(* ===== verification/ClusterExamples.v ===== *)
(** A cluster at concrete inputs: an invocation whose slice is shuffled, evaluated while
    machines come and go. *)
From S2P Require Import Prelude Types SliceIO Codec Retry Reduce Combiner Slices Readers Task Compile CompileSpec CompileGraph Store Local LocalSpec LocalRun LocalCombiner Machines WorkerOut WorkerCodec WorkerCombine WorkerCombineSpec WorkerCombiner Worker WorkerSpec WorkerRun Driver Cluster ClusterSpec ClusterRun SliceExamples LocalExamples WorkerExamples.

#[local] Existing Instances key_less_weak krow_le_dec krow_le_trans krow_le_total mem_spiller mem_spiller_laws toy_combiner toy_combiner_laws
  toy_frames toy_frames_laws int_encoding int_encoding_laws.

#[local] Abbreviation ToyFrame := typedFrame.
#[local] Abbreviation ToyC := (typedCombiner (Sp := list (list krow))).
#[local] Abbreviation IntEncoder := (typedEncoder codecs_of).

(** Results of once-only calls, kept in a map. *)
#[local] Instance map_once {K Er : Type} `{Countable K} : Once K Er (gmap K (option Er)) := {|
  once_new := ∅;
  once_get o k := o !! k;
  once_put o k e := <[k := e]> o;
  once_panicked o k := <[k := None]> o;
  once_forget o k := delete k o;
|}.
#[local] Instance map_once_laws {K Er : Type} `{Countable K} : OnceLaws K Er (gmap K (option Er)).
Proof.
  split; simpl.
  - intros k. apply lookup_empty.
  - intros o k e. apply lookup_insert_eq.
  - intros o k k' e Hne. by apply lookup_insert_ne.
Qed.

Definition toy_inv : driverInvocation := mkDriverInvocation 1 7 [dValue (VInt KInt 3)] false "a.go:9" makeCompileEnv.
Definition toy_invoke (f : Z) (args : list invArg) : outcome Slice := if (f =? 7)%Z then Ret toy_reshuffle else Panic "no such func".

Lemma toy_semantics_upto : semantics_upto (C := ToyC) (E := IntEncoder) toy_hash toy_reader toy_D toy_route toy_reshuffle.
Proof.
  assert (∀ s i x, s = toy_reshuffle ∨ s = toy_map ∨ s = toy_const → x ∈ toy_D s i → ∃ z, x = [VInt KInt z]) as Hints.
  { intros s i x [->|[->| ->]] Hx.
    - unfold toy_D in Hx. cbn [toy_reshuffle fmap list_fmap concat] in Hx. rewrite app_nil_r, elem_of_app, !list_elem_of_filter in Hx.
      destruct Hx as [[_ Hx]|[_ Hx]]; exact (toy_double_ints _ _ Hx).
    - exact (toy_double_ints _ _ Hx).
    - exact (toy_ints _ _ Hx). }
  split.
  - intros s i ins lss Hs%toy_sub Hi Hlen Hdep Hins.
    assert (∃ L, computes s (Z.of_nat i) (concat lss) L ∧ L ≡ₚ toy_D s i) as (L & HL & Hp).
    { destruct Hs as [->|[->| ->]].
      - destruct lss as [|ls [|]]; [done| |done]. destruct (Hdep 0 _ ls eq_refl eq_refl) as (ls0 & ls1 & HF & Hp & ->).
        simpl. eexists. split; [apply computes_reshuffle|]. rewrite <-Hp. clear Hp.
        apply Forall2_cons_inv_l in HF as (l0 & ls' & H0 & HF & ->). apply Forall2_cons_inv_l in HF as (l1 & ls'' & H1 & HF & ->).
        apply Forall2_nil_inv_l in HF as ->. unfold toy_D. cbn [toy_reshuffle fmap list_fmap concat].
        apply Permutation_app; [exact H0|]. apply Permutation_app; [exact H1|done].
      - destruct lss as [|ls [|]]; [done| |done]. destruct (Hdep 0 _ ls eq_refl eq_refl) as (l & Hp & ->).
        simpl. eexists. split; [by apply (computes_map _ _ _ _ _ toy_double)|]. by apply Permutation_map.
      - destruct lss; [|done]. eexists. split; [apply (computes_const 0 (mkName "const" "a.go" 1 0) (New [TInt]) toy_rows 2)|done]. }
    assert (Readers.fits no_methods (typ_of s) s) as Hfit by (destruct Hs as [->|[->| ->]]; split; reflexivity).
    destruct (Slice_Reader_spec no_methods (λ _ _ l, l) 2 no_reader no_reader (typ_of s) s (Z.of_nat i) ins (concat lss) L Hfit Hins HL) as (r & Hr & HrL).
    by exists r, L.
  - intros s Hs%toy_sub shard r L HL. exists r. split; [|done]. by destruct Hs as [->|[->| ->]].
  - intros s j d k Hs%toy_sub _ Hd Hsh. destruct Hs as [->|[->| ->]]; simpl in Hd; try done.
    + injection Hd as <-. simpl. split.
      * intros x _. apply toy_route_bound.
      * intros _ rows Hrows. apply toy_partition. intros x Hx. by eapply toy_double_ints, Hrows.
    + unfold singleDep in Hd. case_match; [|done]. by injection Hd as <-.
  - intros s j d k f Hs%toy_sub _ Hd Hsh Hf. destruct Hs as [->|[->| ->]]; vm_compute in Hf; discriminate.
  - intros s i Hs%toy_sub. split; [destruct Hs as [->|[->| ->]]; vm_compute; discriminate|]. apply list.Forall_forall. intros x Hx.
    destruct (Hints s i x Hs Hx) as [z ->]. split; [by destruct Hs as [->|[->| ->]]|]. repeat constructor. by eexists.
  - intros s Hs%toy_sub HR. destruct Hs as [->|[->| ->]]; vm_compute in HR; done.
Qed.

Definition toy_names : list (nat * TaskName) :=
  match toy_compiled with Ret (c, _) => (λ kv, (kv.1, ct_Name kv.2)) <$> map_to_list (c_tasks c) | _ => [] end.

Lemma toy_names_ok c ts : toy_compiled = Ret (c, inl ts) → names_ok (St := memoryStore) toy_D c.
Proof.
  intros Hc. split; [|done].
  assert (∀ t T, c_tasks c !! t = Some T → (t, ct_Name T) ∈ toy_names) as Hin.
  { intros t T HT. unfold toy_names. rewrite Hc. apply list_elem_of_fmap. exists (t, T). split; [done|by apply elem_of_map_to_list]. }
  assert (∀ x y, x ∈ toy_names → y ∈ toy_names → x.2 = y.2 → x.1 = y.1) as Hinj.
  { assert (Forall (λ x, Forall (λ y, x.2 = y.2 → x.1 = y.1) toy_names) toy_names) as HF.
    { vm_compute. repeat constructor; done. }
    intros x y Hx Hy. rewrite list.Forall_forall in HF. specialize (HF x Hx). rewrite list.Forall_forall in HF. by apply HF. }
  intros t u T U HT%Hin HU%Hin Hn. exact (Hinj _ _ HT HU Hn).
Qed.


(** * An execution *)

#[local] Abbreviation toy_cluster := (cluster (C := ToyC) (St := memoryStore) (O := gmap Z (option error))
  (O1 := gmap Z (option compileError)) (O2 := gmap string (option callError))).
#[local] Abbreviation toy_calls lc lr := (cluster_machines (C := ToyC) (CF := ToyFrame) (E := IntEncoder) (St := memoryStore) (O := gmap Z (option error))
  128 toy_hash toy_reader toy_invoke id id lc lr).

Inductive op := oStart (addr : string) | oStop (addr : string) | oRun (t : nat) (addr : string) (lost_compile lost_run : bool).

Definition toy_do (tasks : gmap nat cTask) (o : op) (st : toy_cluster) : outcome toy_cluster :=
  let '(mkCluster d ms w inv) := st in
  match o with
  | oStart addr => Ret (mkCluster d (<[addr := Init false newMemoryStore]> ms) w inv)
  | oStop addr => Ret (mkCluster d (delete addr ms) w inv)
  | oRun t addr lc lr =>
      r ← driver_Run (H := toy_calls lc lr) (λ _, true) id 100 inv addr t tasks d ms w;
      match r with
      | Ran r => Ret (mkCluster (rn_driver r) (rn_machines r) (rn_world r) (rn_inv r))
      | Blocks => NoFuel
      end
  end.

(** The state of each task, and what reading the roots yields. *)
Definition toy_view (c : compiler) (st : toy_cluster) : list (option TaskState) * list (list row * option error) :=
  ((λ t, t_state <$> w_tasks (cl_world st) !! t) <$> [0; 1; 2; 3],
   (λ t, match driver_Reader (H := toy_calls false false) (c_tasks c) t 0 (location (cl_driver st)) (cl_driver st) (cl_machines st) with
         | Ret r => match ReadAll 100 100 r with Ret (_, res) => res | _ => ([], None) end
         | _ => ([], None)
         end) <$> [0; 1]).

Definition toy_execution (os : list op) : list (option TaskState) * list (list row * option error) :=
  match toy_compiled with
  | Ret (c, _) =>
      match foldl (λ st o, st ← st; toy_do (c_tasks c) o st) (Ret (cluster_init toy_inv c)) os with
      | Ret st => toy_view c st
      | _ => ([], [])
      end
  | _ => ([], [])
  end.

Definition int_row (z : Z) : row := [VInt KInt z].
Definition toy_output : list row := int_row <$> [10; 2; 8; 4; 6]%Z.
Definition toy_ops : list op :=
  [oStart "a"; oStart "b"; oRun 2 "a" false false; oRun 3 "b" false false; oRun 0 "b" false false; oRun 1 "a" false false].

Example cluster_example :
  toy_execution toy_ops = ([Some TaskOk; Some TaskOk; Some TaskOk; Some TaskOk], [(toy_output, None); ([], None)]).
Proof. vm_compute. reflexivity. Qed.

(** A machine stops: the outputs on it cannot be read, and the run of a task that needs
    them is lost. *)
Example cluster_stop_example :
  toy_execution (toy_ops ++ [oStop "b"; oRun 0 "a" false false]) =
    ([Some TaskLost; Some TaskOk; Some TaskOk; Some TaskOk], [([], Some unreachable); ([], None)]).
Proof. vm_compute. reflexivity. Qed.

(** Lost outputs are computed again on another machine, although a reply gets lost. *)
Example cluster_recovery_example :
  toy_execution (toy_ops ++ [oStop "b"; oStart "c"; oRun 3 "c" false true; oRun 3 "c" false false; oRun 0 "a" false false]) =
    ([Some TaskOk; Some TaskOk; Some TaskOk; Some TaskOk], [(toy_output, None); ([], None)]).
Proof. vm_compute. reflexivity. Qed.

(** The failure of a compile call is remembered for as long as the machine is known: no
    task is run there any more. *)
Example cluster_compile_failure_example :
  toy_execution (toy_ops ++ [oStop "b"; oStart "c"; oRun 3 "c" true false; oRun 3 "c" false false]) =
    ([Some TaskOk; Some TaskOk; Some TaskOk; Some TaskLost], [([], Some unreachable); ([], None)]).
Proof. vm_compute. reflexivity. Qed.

________________

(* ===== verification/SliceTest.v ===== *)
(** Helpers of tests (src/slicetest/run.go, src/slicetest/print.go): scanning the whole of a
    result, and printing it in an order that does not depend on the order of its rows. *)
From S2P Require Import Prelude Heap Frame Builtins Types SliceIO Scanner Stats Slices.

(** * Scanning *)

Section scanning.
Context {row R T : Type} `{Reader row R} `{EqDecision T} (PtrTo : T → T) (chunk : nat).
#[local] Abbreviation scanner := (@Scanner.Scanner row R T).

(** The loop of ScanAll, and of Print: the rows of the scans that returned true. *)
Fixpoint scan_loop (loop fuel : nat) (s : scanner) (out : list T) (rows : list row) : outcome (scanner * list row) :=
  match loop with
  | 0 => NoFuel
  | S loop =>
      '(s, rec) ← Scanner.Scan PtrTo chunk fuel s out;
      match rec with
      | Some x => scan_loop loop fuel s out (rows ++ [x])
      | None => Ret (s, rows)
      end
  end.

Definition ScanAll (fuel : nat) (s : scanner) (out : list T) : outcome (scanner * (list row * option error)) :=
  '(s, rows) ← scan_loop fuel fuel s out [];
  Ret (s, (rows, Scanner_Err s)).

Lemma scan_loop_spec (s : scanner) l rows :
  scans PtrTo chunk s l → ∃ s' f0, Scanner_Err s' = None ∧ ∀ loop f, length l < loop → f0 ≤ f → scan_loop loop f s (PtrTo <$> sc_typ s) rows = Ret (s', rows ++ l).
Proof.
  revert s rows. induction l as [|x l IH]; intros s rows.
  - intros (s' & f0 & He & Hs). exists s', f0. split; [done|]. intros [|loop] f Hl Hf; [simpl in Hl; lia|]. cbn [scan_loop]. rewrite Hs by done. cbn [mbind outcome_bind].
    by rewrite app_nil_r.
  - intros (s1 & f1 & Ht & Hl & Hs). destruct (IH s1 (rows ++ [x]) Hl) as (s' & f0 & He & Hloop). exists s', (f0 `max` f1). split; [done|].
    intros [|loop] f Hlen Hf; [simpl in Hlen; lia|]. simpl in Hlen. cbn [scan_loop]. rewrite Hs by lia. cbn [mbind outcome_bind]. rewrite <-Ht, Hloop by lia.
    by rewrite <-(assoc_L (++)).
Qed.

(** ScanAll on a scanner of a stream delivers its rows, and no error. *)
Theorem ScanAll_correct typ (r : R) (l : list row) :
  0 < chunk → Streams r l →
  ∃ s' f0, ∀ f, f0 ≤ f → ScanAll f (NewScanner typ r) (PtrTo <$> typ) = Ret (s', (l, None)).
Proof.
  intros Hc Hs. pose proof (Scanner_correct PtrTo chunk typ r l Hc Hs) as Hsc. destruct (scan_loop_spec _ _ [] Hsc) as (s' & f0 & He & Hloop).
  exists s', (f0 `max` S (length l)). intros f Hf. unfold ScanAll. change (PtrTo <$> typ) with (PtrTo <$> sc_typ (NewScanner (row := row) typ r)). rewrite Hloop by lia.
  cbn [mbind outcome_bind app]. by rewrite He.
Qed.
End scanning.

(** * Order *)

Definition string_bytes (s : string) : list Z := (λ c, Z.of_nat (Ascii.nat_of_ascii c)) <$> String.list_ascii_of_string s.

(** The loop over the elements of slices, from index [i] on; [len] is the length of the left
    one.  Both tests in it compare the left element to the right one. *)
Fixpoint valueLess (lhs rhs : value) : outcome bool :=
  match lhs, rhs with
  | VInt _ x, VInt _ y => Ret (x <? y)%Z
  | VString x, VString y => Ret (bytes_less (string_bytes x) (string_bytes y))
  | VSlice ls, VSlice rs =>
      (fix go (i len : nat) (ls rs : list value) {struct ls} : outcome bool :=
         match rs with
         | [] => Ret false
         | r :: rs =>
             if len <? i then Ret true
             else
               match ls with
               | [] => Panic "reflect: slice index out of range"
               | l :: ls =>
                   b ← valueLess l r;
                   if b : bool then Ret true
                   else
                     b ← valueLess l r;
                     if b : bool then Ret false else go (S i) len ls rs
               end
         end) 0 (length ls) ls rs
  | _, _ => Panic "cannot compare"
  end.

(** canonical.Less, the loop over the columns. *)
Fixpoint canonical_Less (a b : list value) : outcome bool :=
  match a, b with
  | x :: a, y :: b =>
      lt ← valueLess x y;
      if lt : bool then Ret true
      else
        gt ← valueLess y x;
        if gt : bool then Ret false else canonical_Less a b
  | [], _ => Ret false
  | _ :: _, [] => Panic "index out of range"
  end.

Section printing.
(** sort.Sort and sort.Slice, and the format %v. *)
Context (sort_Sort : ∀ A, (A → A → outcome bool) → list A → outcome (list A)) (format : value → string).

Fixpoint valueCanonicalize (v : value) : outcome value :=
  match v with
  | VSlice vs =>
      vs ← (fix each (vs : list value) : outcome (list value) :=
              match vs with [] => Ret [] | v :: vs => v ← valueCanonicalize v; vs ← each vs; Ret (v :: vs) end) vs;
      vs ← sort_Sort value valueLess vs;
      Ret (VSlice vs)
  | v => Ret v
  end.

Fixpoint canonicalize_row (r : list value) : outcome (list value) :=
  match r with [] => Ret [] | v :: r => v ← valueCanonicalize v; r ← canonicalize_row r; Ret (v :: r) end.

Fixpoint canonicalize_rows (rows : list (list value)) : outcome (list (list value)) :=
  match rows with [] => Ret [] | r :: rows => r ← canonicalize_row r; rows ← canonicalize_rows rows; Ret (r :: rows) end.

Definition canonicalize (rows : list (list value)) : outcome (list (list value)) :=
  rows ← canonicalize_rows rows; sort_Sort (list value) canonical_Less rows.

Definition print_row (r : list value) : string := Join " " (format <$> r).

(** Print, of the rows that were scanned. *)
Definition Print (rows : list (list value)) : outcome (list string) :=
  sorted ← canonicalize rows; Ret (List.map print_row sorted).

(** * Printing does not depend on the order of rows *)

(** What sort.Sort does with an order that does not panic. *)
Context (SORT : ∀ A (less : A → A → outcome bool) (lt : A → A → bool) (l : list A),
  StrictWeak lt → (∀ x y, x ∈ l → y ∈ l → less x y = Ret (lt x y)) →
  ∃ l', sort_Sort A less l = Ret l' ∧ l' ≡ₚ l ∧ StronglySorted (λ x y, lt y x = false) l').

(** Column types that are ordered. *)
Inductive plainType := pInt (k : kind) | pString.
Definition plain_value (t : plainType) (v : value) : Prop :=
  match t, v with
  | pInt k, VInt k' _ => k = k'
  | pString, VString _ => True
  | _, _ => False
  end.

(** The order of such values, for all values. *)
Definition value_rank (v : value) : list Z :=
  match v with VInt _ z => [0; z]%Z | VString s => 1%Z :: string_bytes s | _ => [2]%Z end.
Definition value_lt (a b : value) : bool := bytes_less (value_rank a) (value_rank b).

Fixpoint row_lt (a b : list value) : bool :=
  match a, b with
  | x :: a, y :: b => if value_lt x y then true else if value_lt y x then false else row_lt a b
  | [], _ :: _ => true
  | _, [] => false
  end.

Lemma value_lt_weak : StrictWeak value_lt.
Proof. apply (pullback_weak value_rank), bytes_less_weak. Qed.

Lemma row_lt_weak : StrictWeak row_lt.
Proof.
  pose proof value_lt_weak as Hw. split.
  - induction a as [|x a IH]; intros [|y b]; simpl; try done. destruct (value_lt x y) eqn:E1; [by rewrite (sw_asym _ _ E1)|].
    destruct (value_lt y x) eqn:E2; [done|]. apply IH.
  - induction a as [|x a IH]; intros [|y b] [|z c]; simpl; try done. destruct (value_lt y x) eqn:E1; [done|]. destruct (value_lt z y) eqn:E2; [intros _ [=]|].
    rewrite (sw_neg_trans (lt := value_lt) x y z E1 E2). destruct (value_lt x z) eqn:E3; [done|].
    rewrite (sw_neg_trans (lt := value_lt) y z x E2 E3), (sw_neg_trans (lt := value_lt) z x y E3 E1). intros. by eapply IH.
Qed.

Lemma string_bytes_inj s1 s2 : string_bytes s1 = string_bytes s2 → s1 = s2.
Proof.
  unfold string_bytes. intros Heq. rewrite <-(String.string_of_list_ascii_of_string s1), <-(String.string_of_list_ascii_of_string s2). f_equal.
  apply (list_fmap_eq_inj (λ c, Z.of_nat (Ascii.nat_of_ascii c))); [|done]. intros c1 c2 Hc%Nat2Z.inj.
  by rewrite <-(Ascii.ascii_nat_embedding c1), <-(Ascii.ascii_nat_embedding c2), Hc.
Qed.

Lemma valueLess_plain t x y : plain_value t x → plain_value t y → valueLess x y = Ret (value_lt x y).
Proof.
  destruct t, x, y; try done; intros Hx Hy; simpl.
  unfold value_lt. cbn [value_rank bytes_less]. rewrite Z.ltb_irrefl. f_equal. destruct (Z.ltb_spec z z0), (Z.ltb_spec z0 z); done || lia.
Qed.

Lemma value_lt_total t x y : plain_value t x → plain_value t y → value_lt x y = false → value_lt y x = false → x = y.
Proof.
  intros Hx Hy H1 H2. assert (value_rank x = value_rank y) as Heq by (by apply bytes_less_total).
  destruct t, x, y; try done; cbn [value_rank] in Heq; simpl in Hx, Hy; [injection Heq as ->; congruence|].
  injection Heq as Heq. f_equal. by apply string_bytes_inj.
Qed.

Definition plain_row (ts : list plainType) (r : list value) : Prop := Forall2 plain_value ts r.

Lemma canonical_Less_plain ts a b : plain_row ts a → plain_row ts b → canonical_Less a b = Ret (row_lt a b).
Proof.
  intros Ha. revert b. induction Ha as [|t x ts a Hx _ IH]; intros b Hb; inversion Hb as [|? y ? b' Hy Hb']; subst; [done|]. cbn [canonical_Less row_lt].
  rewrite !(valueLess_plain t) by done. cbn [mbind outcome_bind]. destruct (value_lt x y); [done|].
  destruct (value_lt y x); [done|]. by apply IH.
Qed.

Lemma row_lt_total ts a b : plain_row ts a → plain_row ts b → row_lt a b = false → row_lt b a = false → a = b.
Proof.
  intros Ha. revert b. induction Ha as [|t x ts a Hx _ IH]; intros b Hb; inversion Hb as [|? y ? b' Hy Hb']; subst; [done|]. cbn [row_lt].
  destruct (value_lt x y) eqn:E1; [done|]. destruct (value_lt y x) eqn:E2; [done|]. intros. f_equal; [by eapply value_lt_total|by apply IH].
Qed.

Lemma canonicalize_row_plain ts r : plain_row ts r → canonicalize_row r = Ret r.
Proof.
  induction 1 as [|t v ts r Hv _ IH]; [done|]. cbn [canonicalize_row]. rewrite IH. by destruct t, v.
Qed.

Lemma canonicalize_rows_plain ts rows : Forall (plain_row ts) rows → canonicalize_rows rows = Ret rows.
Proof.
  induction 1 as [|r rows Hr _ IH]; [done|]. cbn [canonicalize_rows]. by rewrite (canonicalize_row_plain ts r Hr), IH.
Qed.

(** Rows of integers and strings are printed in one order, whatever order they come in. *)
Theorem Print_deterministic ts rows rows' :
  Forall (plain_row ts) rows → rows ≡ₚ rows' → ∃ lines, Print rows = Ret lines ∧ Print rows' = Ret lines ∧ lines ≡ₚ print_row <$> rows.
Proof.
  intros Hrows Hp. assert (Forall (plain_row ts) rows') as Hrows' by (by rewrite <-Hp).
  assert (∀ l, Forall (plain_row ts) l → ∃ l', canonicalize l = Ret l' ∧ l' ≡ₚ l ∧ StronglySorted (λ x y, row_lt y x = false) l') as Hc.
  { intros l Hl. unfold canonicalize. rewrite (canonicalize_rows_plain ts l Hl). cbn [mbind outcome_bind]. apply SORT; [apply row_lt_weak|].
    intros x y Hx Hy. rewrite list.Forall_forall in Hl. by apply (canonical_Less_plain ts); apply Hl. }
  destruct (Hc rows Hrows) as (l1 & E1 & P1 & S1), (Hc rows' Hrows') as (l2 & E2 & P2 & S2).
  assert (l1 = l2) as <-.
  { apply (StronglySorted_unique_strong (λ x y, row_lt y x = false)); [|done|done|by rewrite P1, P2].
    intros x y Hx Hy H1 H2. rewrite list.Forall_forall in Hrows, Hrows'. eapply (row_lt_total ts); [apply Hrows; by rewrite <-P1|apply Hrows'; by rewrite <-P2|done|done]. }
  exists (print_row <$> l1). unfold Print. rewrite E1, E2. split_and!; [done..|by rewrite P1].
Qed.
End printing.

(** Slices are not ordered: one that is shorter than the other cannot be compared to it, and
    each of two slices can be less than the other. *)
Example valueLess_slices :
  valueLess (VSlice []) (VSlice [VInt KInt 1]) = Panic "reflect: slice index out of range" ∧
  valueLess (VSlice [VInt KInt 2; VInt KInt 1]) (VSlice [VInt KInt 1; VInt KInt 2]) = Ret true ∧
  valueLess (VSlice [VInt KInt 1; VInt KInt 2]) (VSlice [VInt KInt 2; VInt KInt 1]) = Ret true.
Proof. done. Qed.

________________

Instructions to follow:
The answer must be one number: how many lines in the material above contain the word "range".

The answer:
3